PROBLEM REQUIREMENTS
Print this span of the material below exactly: the line with "(** X12: the", the line with "unfold solidly_calc_exact_in_stable. intros", and every line between them, but nothing else.

──────────

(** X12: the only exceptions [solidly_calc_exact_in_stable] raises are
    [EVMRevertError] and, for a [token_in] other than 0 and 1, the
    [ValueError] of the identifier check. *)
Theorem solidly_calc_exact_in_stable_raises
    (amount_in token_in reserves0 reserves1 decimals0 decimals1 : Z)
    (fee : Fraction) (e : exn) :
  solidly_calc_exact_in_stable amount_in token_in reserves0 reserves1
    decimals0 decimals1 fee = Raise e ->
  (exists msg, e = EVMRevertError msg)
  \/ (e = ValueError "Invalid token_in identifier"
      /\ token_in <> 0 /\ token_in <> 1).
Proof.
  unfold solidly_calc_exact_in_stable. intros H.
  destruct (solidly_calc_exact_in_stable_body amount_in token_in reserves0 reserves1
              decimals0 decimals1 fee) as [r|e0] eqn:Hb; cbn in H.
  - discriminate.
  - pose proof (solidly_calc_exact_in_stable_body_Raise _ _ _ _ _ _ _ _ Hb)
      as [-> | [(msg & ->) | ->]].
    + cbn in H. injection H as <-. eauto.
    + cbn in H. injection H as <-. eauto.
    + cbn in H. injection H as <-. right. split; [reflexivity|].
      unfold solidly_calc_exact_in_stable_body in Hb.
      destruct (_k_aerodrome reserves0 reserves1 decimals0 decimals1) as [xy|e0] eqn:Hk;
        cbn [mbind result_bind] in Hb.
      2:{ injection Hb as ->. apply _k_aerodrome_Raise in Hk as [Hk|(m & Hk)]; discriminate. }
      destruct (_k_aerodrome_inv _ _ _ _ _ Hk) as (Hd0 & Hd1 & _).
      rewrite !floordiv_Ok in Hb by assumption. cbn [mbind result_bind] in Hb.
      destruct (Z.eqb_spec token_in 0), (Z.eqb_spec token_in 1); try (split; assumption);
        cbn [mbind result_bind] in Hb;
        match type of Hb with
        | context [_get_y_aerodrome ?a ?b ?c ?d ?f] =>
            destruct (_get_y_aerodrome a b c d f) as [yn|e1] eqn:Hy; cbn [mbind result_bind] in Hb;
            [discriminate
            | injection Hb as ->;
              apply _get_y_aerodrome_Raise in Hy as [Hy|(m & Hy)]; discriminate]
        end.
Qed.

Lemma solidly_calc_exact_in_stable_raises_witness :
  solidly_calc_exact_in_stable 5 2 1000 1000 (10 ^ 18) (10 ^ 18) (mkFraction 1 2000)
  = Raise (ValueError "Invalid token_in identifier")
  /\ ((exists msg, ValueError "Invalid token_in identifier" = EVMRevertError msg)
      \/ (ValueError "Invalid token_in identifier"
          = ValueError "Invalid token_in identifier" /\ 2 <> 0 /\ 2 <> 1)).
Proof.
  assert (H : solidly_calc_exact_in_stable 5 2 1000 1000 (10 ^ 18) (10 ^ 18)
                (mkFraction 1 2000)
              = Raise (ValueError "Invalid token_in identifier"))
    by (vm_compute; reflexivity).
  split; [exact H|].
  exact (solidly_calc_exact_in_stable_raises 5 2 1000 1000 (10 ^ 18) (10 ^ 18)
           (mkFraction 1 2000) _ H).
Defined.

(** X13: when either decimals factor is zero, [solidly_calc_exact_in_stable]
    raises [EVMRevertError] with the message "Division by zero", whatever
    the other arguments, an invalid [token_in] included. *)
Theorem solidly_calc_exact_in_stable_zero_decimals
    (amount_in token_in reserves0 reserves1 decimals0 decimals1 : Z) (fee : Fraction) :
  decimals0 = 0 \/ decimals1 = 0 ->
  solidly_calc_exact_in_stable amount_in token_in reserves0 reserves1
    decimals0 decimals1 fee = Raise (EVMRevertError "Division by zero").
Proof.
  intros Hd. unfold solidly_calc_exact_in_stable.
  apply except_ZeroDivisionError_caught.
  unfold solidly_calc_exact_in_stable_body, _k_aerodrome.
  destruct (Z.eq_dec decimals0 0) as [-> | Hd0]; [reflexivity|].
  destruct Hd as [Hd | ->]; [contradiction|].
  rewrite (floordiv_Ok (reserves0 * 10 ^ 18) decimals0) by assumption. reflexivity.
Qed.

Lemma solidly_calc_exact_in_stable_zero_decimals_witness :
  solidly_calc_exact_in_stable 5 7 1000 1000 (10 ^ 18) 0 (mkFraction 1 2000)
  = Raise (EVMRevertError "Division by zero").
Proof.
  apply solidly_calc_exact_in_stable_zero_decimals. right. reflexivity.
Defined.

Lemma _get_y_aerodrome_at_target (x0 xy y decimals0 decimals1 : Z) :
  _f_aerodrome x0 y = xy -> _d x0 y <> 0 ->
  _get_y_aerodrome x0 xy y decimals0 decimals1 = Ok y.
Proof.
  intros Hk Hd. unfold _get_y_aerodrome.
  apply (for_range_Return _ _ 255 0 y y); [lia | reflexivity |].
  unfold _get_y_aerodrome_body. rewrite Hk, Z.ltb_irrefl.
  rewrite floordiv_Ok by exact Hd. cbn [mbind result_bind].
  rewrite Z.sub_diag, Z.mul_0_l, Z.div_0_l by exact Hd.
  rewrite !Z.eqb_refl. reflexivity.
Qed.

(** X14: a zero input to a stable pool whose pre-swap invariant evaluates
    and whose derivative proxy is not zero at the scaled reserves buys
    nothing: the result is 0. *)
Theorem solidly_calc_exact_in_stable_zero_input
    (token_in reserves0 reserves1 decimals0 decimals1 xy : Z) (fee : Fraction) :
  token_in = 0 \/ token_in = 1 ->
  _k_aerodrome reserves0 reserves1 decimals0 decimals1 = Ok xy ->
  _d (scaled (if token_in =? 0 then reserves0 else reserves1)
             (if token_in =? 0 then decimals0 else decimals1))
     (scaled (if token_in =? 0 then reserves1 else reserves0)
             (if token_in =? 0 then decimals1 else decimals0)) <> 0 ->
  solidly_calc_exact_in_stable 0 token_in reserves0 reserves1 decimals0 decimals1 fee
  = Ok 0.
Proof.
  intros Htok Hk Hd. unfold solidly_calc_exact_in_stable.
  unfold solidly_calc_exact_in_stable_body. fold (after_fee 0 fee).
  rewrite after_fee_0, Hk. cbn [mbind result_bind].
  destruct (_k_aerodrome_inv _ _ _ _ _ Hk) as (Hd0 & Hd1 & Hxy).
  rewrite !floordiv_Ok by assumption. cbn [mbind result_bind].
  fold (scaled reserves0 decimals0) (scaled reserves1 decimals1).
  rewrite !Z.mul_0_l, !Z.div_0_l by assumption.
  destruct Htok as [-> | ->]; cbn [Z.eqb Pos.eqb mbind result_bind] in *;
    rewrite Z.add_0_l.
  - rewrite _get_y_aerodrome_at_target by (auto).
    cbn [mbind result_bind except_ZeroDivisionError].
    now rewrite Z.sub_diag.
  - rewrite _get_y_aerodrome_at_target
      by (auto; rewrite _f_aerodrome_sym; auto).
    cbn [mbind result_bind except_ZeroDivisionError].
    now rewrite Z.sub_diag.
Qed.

──────────

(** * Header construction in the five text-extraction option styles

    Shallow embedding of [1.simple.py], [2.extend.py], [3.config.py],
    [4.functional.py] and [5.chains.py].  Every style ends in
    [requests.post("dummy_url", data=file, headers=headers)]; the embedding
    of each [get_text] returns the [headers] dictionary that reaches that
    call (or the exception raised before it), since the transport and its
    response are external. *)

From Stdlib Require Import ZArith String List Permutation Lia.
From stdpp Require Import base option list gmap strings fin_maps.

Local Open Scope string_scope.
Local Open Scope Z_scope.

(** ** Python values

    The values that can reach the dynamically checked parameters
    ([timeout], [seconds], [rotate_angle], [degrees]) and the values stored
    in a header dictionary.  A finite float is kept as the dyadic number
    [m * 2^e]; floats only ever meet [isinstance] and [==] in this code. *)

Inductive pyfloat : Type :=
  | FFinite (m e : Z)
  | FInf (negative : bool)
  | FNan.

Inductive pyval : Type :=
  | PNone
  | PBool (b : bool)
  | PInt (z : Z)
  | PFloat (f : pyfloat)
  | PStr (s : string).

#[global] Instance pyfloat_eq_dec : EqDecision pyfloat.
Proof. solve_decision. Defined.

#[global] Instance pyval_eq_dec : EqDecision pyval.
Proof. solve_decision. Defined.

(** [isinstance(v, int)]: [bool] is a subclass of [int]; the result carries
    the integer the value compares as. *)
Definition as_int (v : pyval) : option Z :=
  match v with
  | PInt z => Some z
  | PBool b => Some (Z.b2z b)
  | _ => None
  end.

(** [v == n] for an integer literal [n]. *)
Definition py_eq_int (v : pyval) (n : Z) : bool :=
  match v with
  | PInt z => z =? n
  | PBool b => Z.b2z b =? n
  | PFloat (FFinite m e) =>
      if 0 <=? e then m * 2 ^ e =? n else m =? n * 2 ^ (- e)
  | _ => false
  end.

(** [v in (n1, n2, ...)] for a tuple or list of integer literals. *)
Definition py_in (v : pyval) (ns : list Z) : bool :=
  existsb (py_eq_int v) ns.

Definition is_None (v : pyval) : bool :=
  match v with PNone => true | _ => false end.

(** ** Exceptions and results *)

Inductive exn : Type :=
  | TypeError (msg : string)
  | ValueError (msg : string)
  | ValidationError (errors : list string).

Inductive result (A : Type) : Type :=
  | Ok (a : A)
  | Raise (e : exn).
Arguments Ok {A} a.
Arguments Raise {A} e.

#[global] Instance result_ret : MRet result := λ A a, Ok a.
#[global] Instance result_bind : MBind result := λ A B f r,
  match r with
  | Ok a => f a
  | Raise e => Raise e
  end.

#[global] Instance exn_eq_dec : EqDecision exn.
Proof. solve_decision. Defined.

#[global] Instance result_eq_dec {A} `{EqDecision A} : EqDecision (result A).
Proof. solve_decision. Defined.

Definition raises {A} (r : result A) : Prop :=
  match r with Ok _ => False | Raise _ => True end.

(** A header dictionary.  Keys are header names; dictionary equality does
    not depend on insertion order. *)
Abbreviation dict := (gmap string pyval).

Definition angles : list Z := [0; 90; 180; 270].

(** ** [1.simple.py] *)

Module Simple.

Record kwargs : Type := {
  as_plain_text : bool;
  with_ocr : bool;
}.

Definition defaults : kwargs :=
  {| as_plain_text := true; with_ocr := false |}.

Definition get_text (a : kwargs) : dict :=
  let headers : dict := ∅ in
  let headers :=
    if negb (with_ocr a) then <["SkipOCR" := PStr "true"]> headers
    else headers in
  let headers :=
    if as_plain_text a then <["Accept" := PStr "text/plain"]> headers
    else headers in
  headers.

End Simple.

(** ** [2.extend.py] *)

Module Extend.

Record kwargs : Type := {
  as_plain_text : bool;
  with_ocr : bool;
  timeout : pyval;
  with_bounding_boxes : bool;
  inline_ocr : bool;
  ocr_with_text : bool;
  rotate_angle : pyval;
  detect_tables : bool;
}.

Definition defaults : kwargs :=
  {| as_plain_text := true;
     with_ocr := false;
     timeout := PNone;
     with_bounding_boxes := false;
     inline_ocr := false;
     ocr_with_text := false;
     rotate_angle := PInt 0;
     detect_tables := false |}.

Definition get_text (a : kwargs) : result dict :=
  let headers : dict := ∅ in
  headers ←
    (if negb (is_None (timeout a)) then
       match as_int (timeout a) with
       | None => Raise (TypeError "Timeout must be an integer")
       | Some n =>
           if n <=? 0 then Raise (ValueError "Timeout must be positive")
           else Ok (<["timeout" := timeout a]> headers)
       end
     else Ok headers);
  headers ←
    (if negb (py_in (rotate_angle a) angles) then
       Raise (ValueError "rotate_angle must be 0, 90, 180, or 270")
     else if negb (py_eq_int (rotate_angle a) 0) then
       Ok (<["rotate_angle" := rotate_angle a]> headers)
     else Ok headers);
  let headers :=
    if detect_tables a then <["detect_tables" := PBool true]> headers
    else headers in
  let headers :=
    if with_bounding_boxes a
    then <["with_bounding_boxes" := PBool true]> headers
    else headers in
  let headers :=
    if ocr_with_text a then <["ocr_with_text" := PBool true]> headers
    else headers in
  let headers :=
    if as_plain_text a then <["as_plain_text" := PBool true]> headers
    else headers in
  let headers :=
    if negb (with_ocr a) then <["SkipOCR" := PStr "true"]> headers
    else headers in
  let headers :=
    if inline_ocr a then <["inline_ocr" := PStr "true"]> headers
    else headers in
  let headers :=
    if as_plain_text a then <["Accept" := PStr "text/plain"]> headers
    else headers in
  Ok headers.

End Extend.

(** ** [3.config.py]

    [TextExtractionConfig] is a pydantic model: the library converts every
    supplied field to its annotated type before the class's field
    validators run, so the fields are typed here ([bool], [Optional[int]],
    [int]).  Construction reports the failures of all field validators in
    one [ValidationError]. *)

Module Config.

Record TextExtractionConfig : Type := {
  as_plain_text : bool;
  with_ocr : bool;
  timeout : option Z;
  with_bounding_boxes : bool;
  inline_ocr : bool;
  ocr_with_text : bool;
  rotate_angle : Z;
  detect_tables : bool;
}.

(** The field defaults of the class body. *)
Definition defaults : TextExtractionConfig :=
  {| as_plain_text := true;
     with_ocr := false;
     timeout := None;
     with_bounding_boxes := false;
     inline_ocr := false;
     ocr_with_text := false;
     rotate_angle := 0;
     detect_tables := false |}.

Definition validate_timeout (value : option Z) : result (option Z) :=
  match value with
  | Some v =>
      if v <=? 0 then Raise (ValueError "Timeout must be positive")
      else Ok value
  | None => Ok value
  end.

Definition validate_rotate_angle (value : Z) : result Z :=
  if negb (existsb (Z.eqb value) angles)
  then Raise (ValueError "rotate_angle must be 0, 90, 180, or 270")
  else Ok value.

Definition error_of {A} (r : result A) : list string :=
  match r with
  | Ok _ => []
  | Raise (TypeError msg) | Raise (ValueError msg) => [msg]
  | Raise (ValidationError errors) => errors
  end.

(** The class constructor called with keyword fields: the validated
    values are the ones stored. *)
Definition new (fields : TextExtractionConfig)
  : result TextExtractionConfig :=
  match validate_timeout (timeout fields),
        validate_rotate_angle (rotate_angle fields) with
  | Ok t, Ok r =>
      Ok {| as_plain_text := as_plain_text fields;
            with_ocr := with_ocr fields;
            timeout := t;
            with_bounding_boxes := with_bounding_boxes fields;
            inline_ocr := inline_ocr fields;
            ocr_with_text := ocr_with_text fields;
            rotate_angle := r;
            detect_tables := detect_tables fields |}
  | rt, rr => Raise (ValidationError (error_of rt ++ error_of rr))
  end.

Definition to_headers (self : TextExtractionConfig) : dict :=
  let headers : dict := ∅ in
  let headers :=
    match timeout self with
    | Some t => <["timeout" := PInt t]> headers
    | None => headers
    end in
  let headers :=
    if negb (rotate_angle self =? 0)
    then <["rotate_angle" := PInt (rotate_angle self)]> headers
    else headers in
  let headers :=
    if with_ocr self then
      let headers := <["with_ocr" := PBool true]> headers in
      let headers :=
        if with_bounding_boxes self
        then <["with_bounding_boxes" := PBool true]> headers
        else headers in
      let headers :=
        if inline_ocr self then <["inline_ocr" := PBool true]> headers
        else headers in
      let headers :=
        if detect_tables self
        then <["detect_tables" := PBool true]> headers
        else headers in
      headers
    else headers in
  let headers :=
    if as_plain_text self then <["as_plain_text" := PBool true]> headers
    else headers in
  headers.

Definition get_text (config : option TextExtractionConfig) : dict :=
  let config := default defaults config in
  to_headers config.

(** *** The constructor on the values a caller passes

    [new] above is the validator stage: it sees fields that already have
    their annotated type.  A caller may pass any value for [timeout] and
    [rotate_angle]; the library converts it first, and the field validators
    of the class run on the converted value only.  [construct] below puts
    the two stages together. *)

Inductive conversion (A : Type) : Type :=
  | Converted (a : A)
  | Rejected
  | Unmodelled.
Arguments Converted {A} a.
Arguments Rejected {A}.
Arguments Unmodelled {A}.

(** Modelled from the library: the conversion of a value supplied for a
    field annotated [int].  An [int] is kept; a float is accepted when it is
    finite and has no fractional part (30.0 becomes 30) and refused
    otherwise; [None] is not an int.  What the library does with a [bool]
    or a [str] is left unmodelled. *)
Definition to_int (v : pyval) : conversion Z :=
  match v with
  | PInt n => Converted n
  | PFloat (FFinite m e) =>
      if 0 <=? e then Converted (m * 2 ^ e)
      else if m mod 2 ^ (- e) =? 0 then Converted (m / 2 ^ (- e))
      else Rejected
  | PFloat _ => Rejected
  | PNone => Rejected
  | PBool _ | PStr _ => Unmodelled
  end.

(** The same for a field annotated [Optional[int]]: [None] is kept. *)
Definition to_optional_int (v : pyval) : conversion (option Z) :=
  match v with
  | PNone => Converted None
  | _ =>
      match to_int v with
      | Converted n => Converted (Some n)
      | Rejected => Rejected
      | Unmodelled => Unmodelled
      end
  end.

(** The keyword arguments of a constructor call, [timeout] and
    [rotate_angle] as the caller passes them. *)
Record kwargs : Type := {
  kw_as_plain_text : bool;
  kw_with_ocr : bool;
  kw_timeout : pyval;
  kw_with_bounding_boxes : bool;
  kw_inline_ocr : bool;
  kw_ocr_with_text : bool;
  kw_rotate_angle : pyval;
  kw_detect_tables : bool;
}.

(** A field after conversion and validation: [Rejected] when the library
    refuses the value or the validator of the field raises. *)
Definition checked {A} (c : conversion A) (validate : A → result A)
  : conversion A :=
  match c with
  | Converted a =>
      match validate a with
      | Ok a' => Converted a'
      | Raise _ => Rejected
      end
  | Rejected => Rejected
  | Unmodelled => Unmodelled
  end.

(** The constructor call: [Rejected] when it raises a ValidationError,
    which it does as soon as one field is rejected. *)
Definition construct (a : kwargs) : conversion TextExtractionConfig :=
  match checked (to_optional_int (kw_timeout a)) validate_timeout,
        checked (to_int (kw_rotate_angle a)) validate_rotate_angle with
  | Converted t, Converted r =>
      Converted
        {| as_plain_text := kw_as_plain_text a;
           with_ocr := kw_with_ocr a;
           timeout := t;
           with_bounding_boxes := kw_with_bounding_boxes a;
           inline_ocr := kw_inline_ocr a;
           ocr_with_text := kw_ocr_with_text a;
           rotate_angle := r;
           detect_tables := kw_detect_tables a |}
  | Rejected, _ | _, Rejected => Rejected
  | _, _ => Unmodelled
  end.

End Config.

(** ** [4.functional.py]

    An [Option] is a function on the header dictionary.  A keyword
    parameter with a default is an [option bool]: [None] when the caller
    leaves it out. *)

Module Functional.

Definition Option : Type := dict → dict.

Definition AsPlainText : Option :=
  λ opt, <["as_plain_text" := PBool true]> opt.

──────────

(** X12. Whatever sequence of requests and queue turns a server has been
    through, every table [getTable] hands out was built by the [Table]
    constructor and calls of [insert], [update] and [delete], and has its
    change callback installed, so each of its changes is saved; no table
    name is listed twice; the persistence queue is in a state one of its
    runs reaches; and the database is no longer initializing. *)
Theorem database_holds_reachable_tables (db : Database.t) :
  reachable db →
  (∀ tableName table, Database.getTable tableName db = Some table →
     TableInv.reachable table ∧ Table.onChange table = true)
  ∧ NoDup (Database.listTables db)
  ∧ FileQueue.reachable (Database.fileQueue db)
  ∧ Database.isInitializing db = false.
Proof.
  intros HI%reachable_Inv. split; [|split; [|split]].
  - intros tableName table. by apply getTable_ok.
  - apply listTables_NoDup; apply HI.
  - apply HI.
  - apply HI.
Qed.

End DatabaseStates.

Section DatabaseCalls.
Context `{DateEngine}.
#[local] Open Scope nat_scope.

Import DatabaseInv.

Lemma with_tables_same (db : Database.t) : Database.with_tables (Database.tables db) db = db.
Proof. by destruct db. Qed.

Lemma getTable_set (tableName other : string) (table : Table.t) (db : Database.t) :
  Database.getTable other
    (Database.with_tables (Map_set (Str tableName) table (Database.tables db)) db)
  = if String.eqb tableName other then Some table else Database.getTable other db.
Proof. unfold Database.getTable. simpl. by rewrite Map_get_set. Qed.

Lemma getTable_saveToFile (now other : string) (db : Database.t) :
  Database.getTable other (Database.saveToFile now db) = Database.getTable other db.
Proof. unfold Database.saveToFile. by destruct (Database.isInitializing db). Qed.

──────────

ANSWER TO THE EXERCISE
(** X12: the only exceptions [solidly_calc_exact_in_stable] raises are
    [EVMRevertError] and, for a [token_in] other than 0 and 1, the
    [ValueError] of the identifier check. *)
Theorem solidly_calc_exact_in_stable_raises
    (amount_in token_in reserves0 reserves1 decimals0 decimals1 : Z)
    (fee : Fraction) (e : exn) :
  solidly_calc_exact_in_stable amount_in token_in reserves0 reserves1
    decimals0 decimals1 fee = Raise e ->
  (exists msg, e = EVMRevertError msg)
  \/ (e = ValueError "Invalid token_in identifier"
      /\ token_in <> 0 /\ token_in <> 1).
Proof.
  unfold solidly_calc_exact_in_stable. intros H.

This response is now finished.